What this task involves: Search the records for the word "current". Copy every line where it appears.

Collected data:
BEGIN

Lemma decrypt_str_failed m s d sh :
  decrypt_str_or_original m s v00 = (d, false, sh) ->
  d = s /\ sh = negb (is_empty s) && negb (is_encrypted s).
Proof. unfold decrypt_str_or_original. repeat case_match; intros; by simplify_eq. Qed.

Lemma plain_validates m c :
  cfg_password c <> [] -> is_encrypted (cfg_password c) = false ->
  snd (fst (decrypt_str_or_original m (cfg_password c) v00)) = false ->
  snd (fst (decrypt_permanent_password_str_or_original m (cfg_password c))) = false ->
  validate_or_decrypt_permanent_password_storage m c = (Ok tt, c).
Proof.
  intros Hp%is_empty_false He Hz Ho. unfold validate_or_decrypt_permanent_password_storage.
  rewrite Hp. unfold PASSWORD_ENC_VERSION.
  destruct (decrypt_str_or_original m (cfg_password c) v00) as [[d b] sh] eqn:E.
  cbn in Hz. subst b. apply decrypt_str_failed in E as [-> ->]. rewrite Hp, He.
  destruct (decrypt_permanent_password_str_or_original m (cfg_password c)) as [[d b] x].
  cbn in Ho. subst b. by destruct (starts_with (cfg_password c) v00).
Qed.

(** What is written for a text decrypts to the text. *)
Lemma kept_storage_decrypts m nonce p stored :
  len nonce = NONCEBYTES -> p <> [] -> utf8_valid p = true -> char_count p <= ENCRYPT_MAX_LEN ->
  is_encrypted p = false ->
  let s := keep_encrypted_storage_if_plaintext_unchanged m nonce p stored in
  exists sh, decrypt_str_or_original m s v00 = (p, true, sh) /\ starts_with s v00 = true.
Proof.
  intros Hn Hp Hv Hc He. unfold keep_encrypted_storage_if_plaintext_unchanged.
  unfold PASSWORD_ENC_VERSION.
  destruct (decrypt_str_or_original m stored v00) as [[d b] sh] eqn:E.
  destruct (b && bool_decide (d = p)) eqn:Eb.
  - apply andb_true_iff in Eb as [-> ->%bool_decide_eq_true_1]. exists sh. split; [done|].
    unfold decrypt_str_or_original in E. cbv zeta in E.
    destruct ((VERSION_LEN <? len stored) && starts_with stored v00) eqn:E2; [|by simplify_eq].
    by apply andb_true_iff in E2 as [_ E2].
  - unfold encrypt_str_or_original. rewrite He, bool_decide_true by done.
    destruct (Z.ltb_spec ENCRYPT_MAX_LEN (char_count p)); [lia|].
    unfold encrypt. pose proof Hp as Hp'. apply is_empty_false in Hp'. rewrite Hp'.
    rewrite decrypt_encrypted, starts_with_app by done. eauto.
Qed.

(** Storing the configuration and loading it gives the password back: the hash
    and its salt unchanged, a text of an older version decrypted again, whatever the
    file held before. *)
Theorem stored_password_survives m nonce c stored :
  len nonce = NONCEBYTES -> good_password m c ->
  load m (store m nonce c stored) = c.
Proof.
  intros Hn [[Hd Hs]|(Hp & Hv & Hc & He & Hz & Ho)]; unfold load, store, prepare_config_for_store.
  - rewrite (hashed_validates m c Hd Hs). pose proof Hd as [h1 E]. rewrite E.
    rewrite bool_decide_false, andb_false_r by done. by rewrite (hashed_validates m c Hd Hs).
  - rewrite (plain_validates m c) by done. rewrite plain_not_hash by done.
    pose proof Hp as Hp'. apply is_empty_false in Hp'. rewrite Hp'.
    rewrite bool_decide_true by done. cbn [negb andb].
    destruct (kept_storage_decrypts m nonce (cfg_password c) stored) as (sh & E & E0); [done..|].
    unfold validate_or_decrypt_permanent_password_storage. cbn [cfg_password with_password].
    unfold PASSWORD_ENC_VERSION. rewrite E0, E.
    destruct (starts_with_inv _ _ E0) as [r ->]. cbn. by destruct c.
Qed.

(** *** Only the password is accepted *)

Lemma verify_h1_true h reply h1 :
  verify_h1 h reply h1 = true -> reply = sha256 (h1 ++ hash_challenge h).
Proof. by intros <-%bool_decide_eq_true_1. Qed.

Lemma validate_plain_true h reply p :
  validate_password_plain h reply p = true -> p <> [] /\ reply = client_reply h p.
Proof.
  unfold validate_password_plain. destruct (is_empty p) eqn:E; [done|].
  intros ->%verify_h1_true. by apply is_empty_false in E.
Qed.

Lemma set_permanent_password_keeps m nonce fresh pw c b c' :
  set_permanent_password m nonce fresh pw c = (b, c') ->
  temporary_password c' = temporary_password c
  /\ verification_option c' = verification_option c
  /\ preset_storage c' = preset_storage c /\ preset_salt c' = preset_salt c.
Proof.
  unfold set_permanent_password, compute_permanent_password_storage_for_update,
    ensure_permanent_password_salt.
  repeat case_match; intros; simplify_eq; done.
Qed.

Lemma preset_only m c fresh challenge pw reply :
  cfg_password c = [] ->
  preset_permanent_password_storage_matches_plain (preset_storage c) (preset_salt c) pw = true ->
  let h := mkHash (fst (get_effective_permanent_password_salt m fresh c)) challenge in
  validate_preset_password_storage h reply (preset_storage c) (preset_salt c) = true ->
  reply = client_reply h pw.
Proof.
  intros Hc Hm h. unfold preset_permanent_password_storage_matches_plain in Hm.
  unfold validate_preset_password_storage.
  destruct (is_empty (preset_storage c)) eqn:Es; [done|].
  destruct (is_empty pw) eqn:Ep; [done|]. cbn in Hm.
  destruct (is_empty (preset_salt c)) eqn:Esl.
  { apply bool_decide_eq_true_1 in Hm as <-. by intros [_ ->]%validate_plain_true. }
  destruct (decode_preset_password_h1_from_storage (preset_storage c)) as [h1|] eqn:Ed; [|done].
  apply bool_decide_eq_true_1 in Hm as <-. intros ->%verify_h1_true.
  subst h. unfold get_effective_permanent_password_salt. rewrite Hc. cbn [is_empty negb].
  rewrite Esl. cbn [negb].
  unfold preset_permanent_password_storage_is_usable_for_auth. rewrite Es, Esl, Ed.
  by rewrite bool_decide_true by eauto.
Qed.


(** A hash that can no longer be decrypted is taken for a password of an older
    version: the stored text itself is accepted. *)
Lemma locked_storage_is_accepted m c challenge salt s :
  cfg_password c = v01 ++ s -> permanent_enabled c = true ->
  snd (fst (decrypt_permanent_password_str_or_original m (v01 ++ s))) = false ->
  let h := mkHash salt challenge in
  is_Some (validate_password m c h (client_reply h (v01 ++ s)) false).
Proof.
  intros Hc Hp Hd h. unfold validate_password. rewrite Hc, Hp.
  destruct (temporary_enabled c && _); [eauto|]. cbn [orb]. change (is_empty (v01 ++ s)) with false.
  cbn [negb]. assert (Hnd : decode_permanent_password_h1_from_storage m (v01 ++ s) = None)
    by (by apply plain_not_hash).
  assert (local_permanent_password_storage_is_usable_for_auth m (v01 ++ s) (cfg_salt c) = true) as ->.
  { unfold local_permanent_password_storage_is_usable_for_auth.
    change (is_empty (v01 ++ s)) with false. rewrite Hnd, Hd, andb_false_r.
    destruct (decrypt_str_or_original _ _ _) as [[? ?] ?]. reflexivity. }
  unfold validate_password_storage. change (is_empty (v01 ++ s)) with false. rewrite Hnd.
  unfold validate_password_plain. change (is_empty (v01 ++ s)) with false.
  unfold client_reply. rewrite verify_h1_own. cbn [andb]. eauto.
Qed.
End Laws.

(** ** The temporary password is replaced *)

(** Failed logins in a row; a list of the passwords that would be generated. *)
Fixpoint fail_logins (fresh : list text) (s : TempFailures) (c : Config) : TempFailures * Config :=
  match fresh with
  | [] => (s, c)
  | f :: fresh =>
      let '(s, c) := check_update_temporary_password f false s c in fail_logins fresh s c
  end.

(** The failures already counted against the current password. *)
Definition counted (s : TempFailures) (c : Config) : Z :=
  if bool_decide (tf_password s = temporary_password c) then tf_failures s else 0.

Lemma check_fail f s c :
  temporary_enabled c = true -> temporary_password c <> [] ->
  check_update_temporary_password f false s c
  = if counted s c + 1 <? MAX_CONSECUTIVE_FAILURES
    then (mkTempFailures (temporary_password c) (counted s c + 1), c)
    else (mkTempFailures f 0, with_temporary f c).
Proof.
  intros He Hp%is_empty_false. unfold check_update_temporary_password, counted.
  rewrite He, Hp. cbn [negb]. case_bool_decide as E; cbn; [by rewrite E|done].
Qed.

END
BEGIN

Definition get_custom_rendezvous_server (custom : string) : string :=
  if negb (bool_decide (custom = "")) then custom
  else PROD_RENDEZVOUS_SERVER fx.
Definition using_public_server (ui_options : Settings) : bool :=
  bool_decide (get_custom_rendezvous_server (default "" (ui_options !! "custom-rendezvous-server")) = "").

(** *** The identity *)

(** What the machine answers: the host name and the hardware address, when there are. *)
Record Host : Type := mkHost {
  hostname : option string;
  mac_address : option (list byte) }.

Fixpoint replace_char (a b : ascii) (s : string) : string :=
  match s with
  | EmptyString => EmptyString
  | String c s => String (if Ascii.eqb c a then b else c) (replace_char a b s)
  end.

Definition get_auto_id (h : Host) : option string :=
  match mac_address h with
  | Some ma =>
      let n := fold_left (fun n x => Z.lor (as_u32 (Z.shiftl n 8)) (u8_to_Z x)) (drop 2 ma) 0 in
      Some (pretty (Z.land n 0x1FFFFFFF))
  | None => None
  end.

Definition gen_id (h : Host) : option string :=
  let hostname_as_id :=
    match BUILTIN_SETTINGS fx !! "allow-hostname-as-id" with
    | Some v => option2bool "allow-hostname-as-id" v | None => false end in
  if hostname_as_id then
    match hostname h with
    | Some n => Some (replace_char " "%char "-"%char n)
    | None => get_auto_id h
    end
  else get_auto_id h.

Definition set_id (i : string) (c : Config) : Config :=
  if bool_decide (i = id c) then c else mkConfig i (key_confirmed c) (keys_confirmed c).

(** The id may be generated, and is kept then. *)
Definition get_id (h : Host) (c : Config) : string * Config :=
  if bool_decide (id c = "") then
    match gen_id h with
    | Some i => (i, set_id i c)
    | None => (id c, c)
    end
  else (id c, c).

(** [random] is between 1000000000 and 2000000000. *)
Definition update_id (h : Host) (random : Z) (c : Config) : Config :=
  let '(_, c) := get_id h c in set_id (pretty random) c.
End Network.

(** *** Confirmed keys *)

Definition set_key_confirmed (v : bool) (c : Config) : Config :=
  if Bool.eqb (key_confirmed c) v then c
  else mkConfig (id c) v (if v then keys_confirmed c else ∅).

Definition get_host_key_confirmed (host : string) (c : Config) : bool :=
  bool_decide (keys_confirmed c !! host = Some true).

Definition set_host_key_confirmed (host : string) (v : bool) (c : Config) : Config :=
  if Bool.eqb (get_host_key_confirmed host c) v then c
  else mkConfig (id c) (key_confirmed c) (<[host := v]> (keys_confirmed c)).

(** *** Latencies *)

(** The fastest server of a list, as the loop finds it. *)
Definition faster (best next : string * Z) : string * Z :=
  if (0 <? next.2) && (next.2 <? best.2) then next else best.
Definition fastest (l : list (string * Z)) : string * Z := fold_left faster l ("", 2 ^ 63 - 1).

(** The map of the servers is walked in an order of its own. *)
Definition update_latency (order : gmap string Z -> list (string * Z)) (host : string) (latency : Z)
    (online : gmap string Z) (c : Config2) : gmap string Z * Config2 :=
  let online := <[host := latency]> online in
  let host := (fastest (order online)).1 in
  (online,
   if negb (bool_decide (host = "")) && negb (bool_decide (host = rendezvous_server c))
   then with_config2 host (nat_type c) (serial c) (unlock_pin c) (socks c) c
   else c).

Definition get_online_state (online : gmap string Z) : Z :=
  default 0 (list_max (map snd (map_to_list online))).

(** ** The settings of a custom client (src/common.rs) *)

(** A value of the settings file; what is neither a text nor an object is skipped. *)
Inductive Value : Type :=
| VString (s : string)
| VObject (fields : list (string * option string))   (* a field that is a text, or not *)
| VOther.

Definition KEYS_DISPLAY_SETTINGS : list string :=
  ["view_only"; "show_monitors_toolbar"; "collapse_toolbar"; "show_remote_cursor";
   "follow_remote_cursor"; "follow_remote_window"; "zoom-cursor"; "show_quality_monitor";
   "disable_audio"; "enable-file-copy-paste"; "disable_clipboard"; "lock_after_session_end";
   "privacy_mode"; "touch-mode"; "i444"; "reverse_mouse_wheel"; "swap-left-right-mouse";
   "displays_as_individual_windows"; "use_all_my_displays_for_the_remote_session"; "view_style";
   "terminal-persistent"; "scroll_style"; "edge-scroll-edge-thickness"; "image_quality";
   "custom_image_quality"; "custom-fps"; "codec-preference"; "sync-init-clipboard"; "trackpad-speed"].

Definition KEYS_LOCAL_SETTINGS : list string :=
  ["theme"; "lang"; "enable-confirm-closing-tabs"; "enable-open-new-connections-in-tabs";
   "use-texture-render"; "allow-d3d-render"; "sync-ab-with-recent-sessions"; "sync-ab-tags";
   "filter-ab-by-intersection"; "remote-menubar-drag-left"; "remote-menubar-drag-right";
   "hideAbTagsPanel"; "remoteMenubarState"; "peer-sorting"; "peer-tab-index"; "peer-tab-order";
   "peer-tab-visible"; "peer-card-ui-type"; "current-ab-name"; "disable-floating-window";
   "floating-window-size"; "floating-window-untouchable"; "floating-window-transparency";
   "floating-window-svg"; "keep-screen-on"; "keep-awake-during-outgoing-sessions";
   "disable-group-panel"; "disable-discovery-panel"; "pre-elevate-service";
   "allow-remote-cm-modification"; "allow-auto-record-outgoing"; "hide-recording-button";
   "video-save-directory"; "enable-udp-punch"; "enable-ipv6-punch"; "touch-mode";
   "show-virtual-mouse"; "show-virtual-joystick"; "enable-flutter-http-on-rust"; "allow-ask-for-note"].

END

Finished exercise:
(** The failures already counted against the current password. *)
   "peer-tab-visible"; "peer-card-ui-type"; "current-ab-name"; "disable-floating-window";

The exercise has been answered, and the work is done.